(Data listing):

Lemma view_shows_list_witness :
  exists st,
    startup (H := example_host false)
      (ascii_file "[{'text': 'Buy milk', 'done': 1}, {'done': null, 'text': ''}]")
    = Ok st
    /\ length (rows st) = 2%nat
    /\ rows st !! 0%nat = Some (row_of (H := example_host false) (VInt 1) (lit "Buy milk"))
    /\ rows st !! 1%nat = Some (row_of (H := example_host false) VNone []).
Proof.
  eexists. split; [vm_compute; reflexivity|].
  match goal with
  | |- length (rows ?st) = _ /\ _ =>
      destruct (view_shows_list (H := example_host false) st
                  [VDict [(lit "text", VStr (lit "Buy milk")); (lit "done", VInt 1)];
                   VDict [(lit "done", VNone); (lit "text", VStr [])]]
                  (reachable_startup
                     (ascii_file "[{'text': 'Buy milk', 'done': 1}, {'done': null, 'text': ''}]")
                     st ltac:(vm_compute; reflexivity))
                  eq_refl) as [Hlen Hrows]
  end.
  split; [exact Hlen|]. split.
  - destruct (Hrows 0%nat _ eq_refl) as (d & done & text & [= <-] & [= <-] & [= <-] & Hrow).
    exact Hrow.
  - destruct (Hrows 1%nat _ eq_refl) as (d & done & text & [= <-] & [= <-] & [= <-] & Hrow).
    exact Hrow.
Defined.
Lemma failed_results_count (model_fqns : list string) (msg : string) :
  Spec.count_passed
    (map (fun fqn => plain_result (last_segment "." fqn) fqn false msg []) model_fqns) = 0.
Proof.
  unfold Spec.count_passed. induction model_fqns as [|f l IH]; [reflexivity|].
  simpl. exact IH.
Qed.

Lemma failed_summary_consistent (wh : warehouse) (pid : string)
    (model_fqns : list string) (w : world) :
  Spec.consistent_summary (length model_fqns)
    (fst (_create_failed_summary wh pid model_fqns w)) /\
  d_passed_models (fst (_create_failed_summary wh pid model_fqns w)) = 0.
Proof.
  unfold _create_failed_summary, mbind, now_iso, ret, Spec.consistent_summary, summary_to_dict.
  cbn [fst d_passed_models d_failed_models d_total_models d_results d_success_rate
       pipeline_id total_models passed_models failed_models results].
  rewrite failed_results_count, length_map.
  repeat split; try lia.
  - intro H. apply Z.ltb_lt in H. rewrite H. reflexivity.
  - intro H. rewrite H. reflexivity.
Qed.

(** C10.  Whatever the warehouse does, the summary [verify_models] returns
    for a list of [n] names has [passed + failed = total = n], one result
    per name, [passed] equal to the number of passed results, and a success
    rate of [passed / total], or [0.0] when there is no model.  The failure
    summary, which is what [verify_models] returns when the connection is
    refused or building the baseline map raises, has no passed model. *)
Theorem summary_counts_are_consistent (wh : warehouse) (pid : string)
    (model_fqns : list string) (baseline_fingerprints : list fingerprint_entry)
    (w : world) :
  Spec.consistent_summary (length model_fqns)
    (fst (verify_models wh pid model_fqns baseline_fingerprints w)) /\
  Spec.consistent_summary (length model_fqns)
    (fst (_create_failed_summary wh pid model_fqns w)) /\
  (accepts_connection wh = false \/
   (exists e, _create_baseline_map baseline_fingerprints = Raise e) ->
   d_passed_models
     (fst (verify_models wh pid model_fqns baseline_fingerprints w)) = 0 /\
   d_failed_models
     (fst (verify_models wh pid model_fqns baseline_fingerprints w))
   = Z.of_nat (length model_fqns)).
Proof.
  split; [|split].
  - unfold verify_models, mbind at 1, connect.
    destruct (accepts_connection wh); cbn [negb].
    + unfold mbind at 1.
      destruct (_create_baseline_map baseline_fingerprints) as [baseline_map|e].
      * unfold mbind at 1.
        pose proof (verify_loop_counts wh baseline_map model_fqns [] 0
                      {| connected := true; queries := queries w; ticks := ticks w |})
          as L.
        destruct (verify_loop wh model_fqns baseline_map [] 0 _) as [[rs pc] w1].
        cbv zeta in L. cbn [fst snd] in L. destruct L as [Lc Ll].
        unfold Spec.count_passed at 2 in Lc. cbn [List.filter length] in Lc.
        unfold mbind, now_iso, close, ret, Spec.consistent_summary, summary_to_dict.
        cbn [fst snd d_passed_models d_failed_models d_total_models d_results
             d_success_rate pipeline_id total_models passed_models failed_models results].
        repeat split; try lia.
        -- exact Ll.
        -- intro H. apply Z.ltb_lt in H. rewrite H. reflexivity.
        -- intro H. rewrite H. reflexivity.
      * pose proof (failed_summary_consistent wh pid model_fqns
                      {| connected := true; queries := queries w; ticks := ticks w |})
          as [F _].
        destruct (_create_failed_summary wh pid model_fqns _) as [s w1].
        exact F.
    + apply failed_summary_consistent.
  - apply failed_summary_consistent.
  - intros [C | [e E]]; unfold verify_models, mbind at 1, connect.
    + rewrite C. cbn [negb]. split; reflexivity.
    + destruct (accepts_connection wh); cbn [negb]; [|split; reflexivity].
      rewrite E. unfold mbind at 1.
      split; reflexivity.
Qed.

(Exercise directions):
In the data above, each line holding "reflexivity" is to be found and copied.

(Task output):
  eexists. split; [vm_compute; reflexivity|].
                     st ltac:(vm_compute; reflexivity))
  unfold Spec.count_passed. induction model_fqns as [|f l IH]; [reflexivity|].
  - intro H. apply Z.ltb_lt in H. rewrite H. reflexivity.
  - intro H. rewrite H. reflexivity.
        -- intro H. apply Z.ltb_lt in H. rewrite H. reflexivity.
        -- intro H. rewrite H. reflexivity.
    + rewrite C. cbn [negb]. split; reflexivity.
    + destruct (accepts_connection wh); cbn [negb]; [|split; reflexivity].
      split; reflexivity.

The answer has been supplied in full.